In February 2017, implementing the rule change published in December 2016, OFAC changed the applicable list from one delineating products approved under the general license to the List of Medical Devices Requiring Specific Authorization, noting that this change was consistent with existing licensing policy. In essence, the list relating to medical devices was flipped, from one that identified what could be exported to Iran to one that now identifies what cannot be exported to Iran. All medical devices properly classified as EAR99 items (and properly falling within the definition of medical devices found in 31 CFR § 560.530) have been authorized for export to Iran, and continue to be so under the current general licensing scheme.

The only medical devices that are excluded from the general license are those on the List of Medical Devices Requiring Specific Authorization or those that are not classified as EAR99. The requirement for an affirmative classification of EAR99 is relevant because it means that items not subject to the Export Administration Regulation (EAR) at all (i.e., those controlled by the International Traffic in Arms Regulations or US Department of Energy) are not covered by the general license.

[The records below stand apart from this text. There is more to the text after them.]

(* ===== verification/GoStd.v ===== *)
(** * The parts of the Go standard library the services use

    [strconv], [strings], [fmt] verbs, [time.Duration] and [errors], on byte
    strings.  Every function is executable. *)
From S2P Require Import Prelude.

(** ** package strconv *)
Module Strconv.

(** The two ways a number is refused ([strconv.ErrSyntax], [strconv.ErrRange]). *)
Inductive num_error := ErrSyntax | ErrRange.

#[global] Instance num_error_eq_dec : EqDecision num_error.
Proof. solve_decision. Defined.

Definition Itoa (z : Z) : string := pretty z.

Definition digit_val (c : Ascii.ascii) : option Z :=
  let n := Z.of_N (Ascii.N_of_ascii c) - 48 in
  if (0 <=? n) && (n <=? 9) then Some n else None.

(** The loop of [ParseUint(s, 10, 64)]: [n] is the value read so far, the
    range error is reported as soon as the value leaves 64 bits. *)
Fixpoint parse_uint_loop (n : Z) (s : string) : res num_error Z :=
  match s with
  | "" => Ok n
  | String c s' =>
      match digit_val c with
      | None => Err ErrSyntax
      | Some d =>
          if 2 ^ 64 / 10 + 1 <=? n then Err ErrRange
          else if 2 ^ 64 <=? n * 10 + d then Err ErrRange
          else parse_uint_loop (n * 10 + d) s'
      end
  end.

Definition ParseUint (s : string) : res num_error Z :=
  match s with "" => Err ErrSyntax | _ => parse_uint_loop 0 s end.

(** [ParseInt(s, 10, 64)]: an optional sign, then digits. *)
Definition ParseInt (s : string) : res num_error Z :=
  match s with
  | "" => Err ErrSyntax
  | String c s' =>
      let '(neg, s0) :=
        if Ascii.eqb c "+"%char then (false, s')
        else if Ascii.eqb c "-"%char then (true, s')
        else (false, s) in
      match ParseUint s0 with
      | Err e => Err e
      | Ok un =>
          if negb neg && (2 ^ 63 <=? un) then Err ErrRange
          else if neg && (2 ^ 63 <? un) then Err ErrRange
          else Ok (if neg then - un else un)
      end
  end.

(** [int] has 64 bits: [Atoi] accepts exactly what [ParseInt(s, 10, 0)] does. *)
Definition Atoi (s : string) : res num_error Z := ParseInt s.

Definition ParseBool (s : string) : option bool :=
  if bool_decide (s ∈ ["1"; "t"; "T"; "TRUE"; "true"; "True"]) then Some true
  else if bool_decide (s ∈ ["0"; "f"; "F"; "FALSE"; "false"; "False"]) then Some false
  else None.

Lemma parse_uint_loop_range n s z :
  0 <= n < 2 ^ 64 -> parse_uint_loop n s = Ok z -> 0 <= z < 2 ^ 64.
Proof.
  revert n. induction s as [|c s IH]; simpl; intros n Hn H; [by simplify_eq|].
  unfold digit_val in H. split_matches; reflect_Z.
  eapply IH; [|done]. lia.
Qed.

Lemma ParseInt_range s z : ParseInt s = Ok z -> is_int64 z.
Proof.
  unfold ParseInt, ParseUint. intros H.
  destruct s as [|c s]; [done|].
  destruct (if Ascii.eqb c "+"%char then _ else _) as [neg s0] eqn:Hs.
  destruct s0 as [|c0 s0]; [done|].
  destruct (parse_uint_loop 0 (String c0 s0)) as [un|] eqn:Hu; [|done].
  apply parse_uint_loop_range in Hu; [|lia].
  destruct neg; simpl in H; split_matches; reflect_Z; int64.
Qed.

Lemma digit_val_pretty d :
  (d < 10)%N -> digit_val (pretty_N_char d) = Some (Z.of_N d).
Proof.
  intros Hd.
  assert (d = 0 \/ d = 1 \/ d = 2 \/ d = 3 \/ d = 4 \/ d = 5 \/ d = 6 \/ d = 7 \/ d = 8 \/ d = 9)%N
    as Hc by lia.
  destruct_or!; subst; reflexivity.
Qed.

(** Reading the digits [pretty] prints continues with the printed number. *)
Lemma parse_uint_loop_pretty (x : N) s :
  (Z.of_N x < 2 ^ 64) ->
  parse_uint_loop 0 (pretty_N_go x s) = parse_uint_loop (Z.of_N x) s.
Proof.
  revert s. induction (N.lt_wf_0 x) as [x _ IH]; intros s Hx.
  destruct (decide (x = 0)%N) as [->|Hne]; [by rewrite pretty_N_go_0|].
  rewrite pretty_N_go_step by lia.
  assert (x / 10 < x)%N by (apply N.div_lt; lia).
  assert (x mod 10 < 10)%N by (apply N.mod_lt; lia).
  assert (exists q r, Z.of_N (x / 10) = q /\ Z.of_N (x mod 10) = r /\
    Z.of_N x = q * 10 + r /\ 0 <= r) as (q & r & Hq & Hr & Hdm & Hr0).
  { eexists _, _. repeat split; [|apply N2Z.is_nonneg].
    pose proof (N.div_mod x 10 ltac:(lia)). lia. }
  rewrite IH by lia. cbn [parse_uint_loop]. rewrite digit_val_pretty, Hq, Hr by done.
  change (2 ^ 64 / 10 + 1) with 1844674407370955162. rewrite <-Hdm.
  clear - Hx Hdm Hr0.
  rewrite (proj2 (Z.leb_gt _ q)) by lia. by rewrite (proj2 (Z.leb_gt _ _)) by lia.
Qed.

Lemma pretty_N_go_nonempty (x : N) c s : exists c' s', pretty_N_go x (String c s) = String c' s'.
Proof.
  revert c s. induction (N.lt_wf_0 x) as [x _ IH]; intros c s.
  destruct (decide (x = 0)%N) as [->|Hne]; [rewrite pretty_N_go_0; eauto|].
  rewrite pretty_N_go_step by lia. apply IH. apply N.div_lt; lia.
Qed.

Lemma ParseUint_pretty (x : N) : Z.of_N x < 2 ^ 64 -> ParseUint (pretty x) = Ok (Z.of_N x).
Proof.
  intros Hx. unfold ParseUint, pretty, pretty_N.
  destruct (decide (x = 0)%N) as [->|Hne]; [reflexivity|].
  rewrite pretty_N_go_step by lia.
  destruct (pretty_N_go_nonempty (x / 10) (pretty_N_char (x mod 10)) "") as (c&s&E).
  rewrite E, <-E, <-pretty_N_go_step by lia. by rewrite parse_uint_loop_pretty.
Qed.

(** The first character of a printed natural number is a digit. *)
Lemma pretty_N_head (x : N) :
  exists c s, (pretty x : string) = String c s /\ is_Some (digit_val c).
Proof.
  destruct (pretty x : string) as [|c s] eqn:E.
  { unfold pretty, pretty_N in E. destruct (decide _); [done|].
    rewrite pretty_N_go_step in E by lia.
    destruct (pretty_N_go_nonempty (x / 10) (pretty_N_char (x mod 10)) "") as (?&?&E').
    congruence. }
  eexists _, _. split; [done|]. destruct (digit_val c) eqn:Hd; [done|exfalso].
  revert E. unfold pretty, pretty_N. destruct (decide _) as [|Hne]; [by intros [= <- <-]|].
  intros E.
  assert (forall n s0, (exists c0 s1, s0 = String c0 s1 /\ is_Some (digit_val c0)) ->
    exists c0 s1, pretty_N_go n s0 = String c0 s1 /\ is_Some (digit_val c0)) as Hgo.
  { intros n. induction (N.lt_wf_0 n) as [n _ IH]; intros s0 Hs0.
    destruct (decide (n = 0)%N) as [->|]; [by rewrite pretty_N_go_0|].
    rewrite pretty_N_go_step by lia. apply IH; [apply N.div_lt; lia|].
    eexists _, _. split; [done|]. rewrite digit_val_pretty; [eauto|apply N.mod_lt; lia]. }
  rewrite pretty_N_go_step in E by lia.
  destruct (Hgo (x / 10)%N (String (pretty_N_char (x mod 10)) "")) as (c0&s1&E'&Hc0).
  { eexists _, _. split; [done|]. rewrite digit_val_pretty; [eauto|apply N.mod_lt; lia]. }
  rewrite E in E'. simplify_eq. rewrite Hd in Hc0. by destruct Hc0.
Qed.

Lemma ParseInt_Itoa z : is_int64 z -> ParseInt (Itoa z) = Ok z.
Proof.
  intros Hz. unfold Itoa, pretty, pretty_Z.
  destruct z as [|p|p]; [reflexivity| |].
  - change (pretty p) with (pretty (N.pos p)).
    destruct (pretty_N_head (N.pos p)) as (c&s&E&Hc). unfold ParseInt. rewrite E.
    assert (Ascii.eqb c "+"%char = false) as ->.
    { destruct (Ascii.eqb_spec c "+"%char); [subst; by destruct Hc|done]. }
    assert (Ascii.eqb c "-"%char = false) as ->.
    { destruct (Ascii.eqb_spec c "-"%char); [subst; by destruct Hc|done]. }
    rewrite <-E, ParseUint_pretty by (simpl; int64).
    simpl. rewrite (proj2 (Z.leb_gt _ _)) by int64. done.
  - change ("-" +:+ pretty p) with (String "-" (pretty (N.pos p))).
    unfold ParseInt. cbn -[ParseUint pretty Z.pow].
    rewrite ParseUint_pretty by (simpl; int64).
    simpl. rewrite (proj2 (Z.ltb_ge _ _)) by int64. done.
Qed.

(** The digits of a non-negative number contain no dash. *)
Lemma Itoa_no_dash z c : 0 <= z -> c ∈ String.list_ascii_of_string (Itoa z) -> c <> "-"%char.
Proof.
  assert (forall (x : N) s, (forall c, c ∈ String.list_ascii_of_string s -> c <> "-"%char) ->
    forall c, c ∈ String.list_ascii_of_string (pretty_N_go x s) -> c <> "-"%char) as Hgo.
  { intros x. induction (N.lt_wf_0 x) as [x _ IH]; intros s Hs.
    destruct (decide (x = 0)%N) as [->|Hne]; [by rewrite pretty_N_go_0|].
    rewrite pretty_N_go_step by lia. apply IH; [apply N.div_lt; lia|].
    intros c' [->|Hc]%elem_of_cons; [|by apply Hs]. intros Hd.
    assert (is_Some (digit_val (pretty_N_char (x mod 10)))) as [v Hv].
    { rewrite digit_val_pretty; [eauto|apply N.mod_lt; lia]. }
    by rewrite Hd in Hv. }
  intros Hz. unfold Itoa, pretty, pretty_Z. destruct z as [|p|p]; [|..|lia].
  - intros Hc Heq. subst. simpl in Hc. set_solver.
  - change (pretty p) with (pretty (N.pos p)). unfold pretty, pretty_N. rewrite decide_False by lia.
    apply Hgo. intros c' Hc'. simpl in Hc'. set_solver.
Qed.

#[global] Instance Itoa_inj : Inj (=) (=) Itoa.
Proof. unfold Itoa. apply _. Qed.

End Strconv.

(** ** package strings *)
Module Strings.

(** [strings.Split(s, sep)] for a separator of one byte: always at least one part. *)
Fixpoint Split (s : string) (sep : Ascii.ascii) : list string :=
  match s with
  | "" => [""]
  | String c s' =>
      if Ascii.eqb c sep then "" :: Split s' sep
      else match Split s' sep with
           | p :: ps => String c p :: ps
           | [] => [String c ""]
           end
  end.

Fixpoint Contains (s sub : string) : bool :=
  String.prefix sub s || match s with "" => false | String _ s' => Contains s' sub end.

(** [strings.ToLower] as far as a comparison with an ASCII string can see:
    ASCII letters, and the two code points outside ASCII whose lower case is an
    ASCII letter (U+0130 and U+212A).  Every other rune of more than one byte
    has a lower case of more than one byte, and is left alone here. *)
Definition lower_ascii (c : Ascii.ascii) : Ascii.ascii :=
  let n := Ascii.N_of_ascii c in
  if (65 <=? n)%N && (n <=? 90)%N then Ascii.ascii_of_N (n + 32) else c.

Fixpoint ToLower (s : string) : string :=
  match s with
  | "" => ""
  | String "196" (String "176" s') => String "i" (ToLower s')
  | String "226" (String "132" (String "170" s')) => String "k" (ToLower s')
  | String c s' => String (lower_ascii c) (ToLower s')
  end.

Fixpoint Join (sep : string) (l : list string) : string :=
  match l with
  | [] => ""
  | [x] => x
  | x :: l' => x +:+ sep +:+ Join sep l'
  end.

(** The part before the first separator. *)
Lemma Split_head (p q : string) sep :
  (forall c, c ∈ String.list_ascii_of_string p -> c <> sep) ->
  exists l, Split (p +:+ String sep q) sep = p :: l.
Proof.
  induction p as [|c p IH]; intros Hp.
  - change ("" +:+ String sep q) with (String sep q). simpl.
    rewrite Ascii.eqb_refl. eauto.
  - rewrite append_cons. simpl. destruct (Ascii.eqb_spec c sep) as [->|_].
    { exfalso. apply (Hp sep); [simpl; left|done]. }
    destruct IH as [l ->]; [|eauto]. intros c' Hc'. apply Hp. simpl. by right.
Qed.

End Strings.

(** ** package time: durations *)
Module Time.

(** [time.Duration]: an [int64] count of nanoseconds. *)
Definition Nanosecond : Z := 1.

Definition Microsecond : Z := 1000 * Nanosecond.

Definition Millisecond : Z := 1000 * Microsecond.

Definition Second : Z := 1000 * Millisecond.

Definition Minute : Z := 60 * Second.

Definition Hour : Z := 60 * Minute.

Definition digit_char (d : Z) : Ascii.ascii := Ascii.ascii_of_N (Z.to_N (48 + d)).

(** [fmtFrac]: the fraction [v / 10^prec] without trailing zeros, and the rest of [v]. *)
Fixpoint fmtFrac (prec : nat) (v : Z) (print : bool) (acc : string) : Z * string :=
  match prec with
  | O => (v, if print then String "." acc else acc)
  | S n =>
      let digit := v mod 10 in
      let print' := print || negb (digit =? 0) in
      fmtFrac n (v / 10) print' (if print' then String (digit_char digit) acc else acc)
  end.

(** [Duration.String]. *)
Definition DurationString (d : Z) : string :=
  let u := Z.abs d in
  let sign := if d <? 0 then "-" else "" in
  if u =? 0 then "0s"
  else if u <? Second then
    let '(prec, unit) :=
      if u <? Microsecond then (0%nat, "ns")
      else if u <? Millisecond then (3%nat, String "194" (String "181" "s"))
      else (6%nat, "ms") in
    let '(v, frac) := fmtFrac prec u false "" in
    sign +:+ Strconv.Itoa v +:+ frac +:+ unit
  else
    let '(v, frac) := fmtFrac 9 u false "" in
    let secs := Strconv.Itoa (v mod 60) +:+ frac +:+ "s" in
    let mins := v / 60 in
    if mins =? 0 then sign +:+ secs
    else
      let ms := Strconv.Itoa (mins mod 60) +:+ "m" +:+ secs in
      let hours := mins / 60 in
      if hours =? 0 then sign +:+ ms
      else sign +:+ Strconv.Itoa hours +:+ "h" +:+ ms.

(** [t.Sub(u)] of two instants in nanoseconds: saturates at the [int64] bounds. *)
Definition Sub (t u : Z) : Z := Z.max min_int64 (Z.min max_int64 (t - u)).

Lemma Sub_range t u : is_int64 (Sub t u).
Proof. unfold Sub. int64. Qed.

Lemma Sub_exact t u : is_int64 (t - u) -> Sub t u = t - u.
Proof. unfold Sub. int64. Qed.

(** The Unix time of an instant: [t.Unix()]. *)
Lemma Unix_range ns : is_int64 ns -> is_int64 (ns / Second).
Proof.
  unfold Second, Millisecond, Microsecond, Nanosecond, is_int64, min_int64, max_int64.
  intros. Z.to_euclidean_division_equations. lia.
Qed.

Example duration_string_1 : DurationString (90 * Minute + 500 * Millisecond) = "1h30m0.5s".
Proof. reflexivity. Qed.

Example duration_string_2 : DurationString (1500 * Microsecond) = "1.5ms".
Proof. reflexivity. Qed.

Example duration_string_3 : DurationString (- (3 * Second)) = "-3s".
Proof. reflexivity. Qed.

End Time.

#[export] Hint Resolve Time.Unix_range Time.Sub_range : golog.

(** ** package errors, and the error values of the services *)
Module Errors.

(** Error values.  [ErrorString] is [errors.New] and [fmt.Errorf] without
    [%w]; [WrapError] is [fmt.Errorf] with [%w], its first argument the whole
    message.  The next four are the sentinels and the struct the code compares
    errors with; [RedisError] is any other error of the Redis client (a reply
    of the server or a transport failure), with its text. *)
Inductive error : Type :=
| ErrorString (msg : string)
| WrapError (msg : string) (err : error)
| ErrCircuitOpen
| ErrValidationFailed
| ErrRateLimited (RetryAfter : Z)
| ContextCanceled
| ContextDeadlineExceeded
| RedisNil
| RedisError (msg : string).

#[global] Instance error_eq_dec : EqDecision error.
Proof. solve_decision. Defined.

(** [err.Error()]. *)
Definition Error (e : error) : string :=
  match e with
  | ErrorString m => m
  | WrapError m _ => m
  | ErrCircuitOpen => "queue saturated, system overloaded"
  | ErrValidationFailed => "log event validation failed"
  | ErrRateLimited d => "rate limited - retry after " +:+ Time.DurationString d
  | ContextCanceled => "context canceled"
  | ContextDeadlineExceeded => "context deadline exceeded"
  | RedisNil => "redis: nil"
  | RedisError m => m
  end.

(** [fmt.Errorf("<prefix>: %w", err)], the only shape in which the code wraps. *)
Definition Wrapf (prefix : string) (e : error) : error :=
  WrapError (prefix +:+ ": " +:+ Error e) e.

(** [errors.Is]: the chain of wrapped errors contains the target. *)
Fixpoint Is (e target : error) : bool :=
  bool_decide (e = target) || match e with WrapError _ e' => Is e' target | _ => false end.

(** [errors.As] at type [*ErrRateLimited]. *)
Fixpoint AsRateLimited (e : error) : option Z :=
  match e with
  | ErrRateLimited d => Some d
  | WrapError _ e' => AsRateLimited e'
  | _ => None
  end.

Lemma Is_Wrapf p e target : Is e target = true -> Is (Wrapf p e) target = true.
Proof. unfold Wrapf. simpl. intros ->. apply orb_true_r. Qed.

Lemma AsRateLimited_Wrapf p e : AsRateLimited (Wrapf p e) = AsRateLimited e.
Proof. reflexivity. Qed.

(** An error that is none of the service's own. *)
Fixpoint foreign (e : error) : bool :=
  match e with
  | WrapError _ e' => foreign e'
  | ErrCircuitOpen | ErrValidationFailed | ErrRateLimited _ => false
  | _ => true
  end.

Lemma foreign_spec e : foreign e = true ->
  AsRateLimited e = None /\ Is e ErrCircuitOpen = false /\ Is e ErrValidationFailed = false.
Proof. by induction e. Qed.

End Errors.

Abbreviation error := Errors.error.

The general license also permits all necessary and associated transactions (entry into contracts, shipping, insurance, receipt of payment) to give effect to the export or re-export of the medical device made pursuant to it. The requirements for payments also have not changed. Payment for authorized exports or re-exports, however, must be made in accordance with one of the specified methods in the ITSR, including the following:

  1. Payment by cash in advance
  2. Sales on open account
  3. Financing by third-country financial institutions
  4. Letter of credit issued by certain Iranian financial institutions

Therefore, while the applicability of the ITSR’s general license remains fairly clear, any proposed payment arrangement should be carefully reviewed to ensure it complies with the various nuanced requirements in the ITSR, as now modified after withdrawal from the JCPOA.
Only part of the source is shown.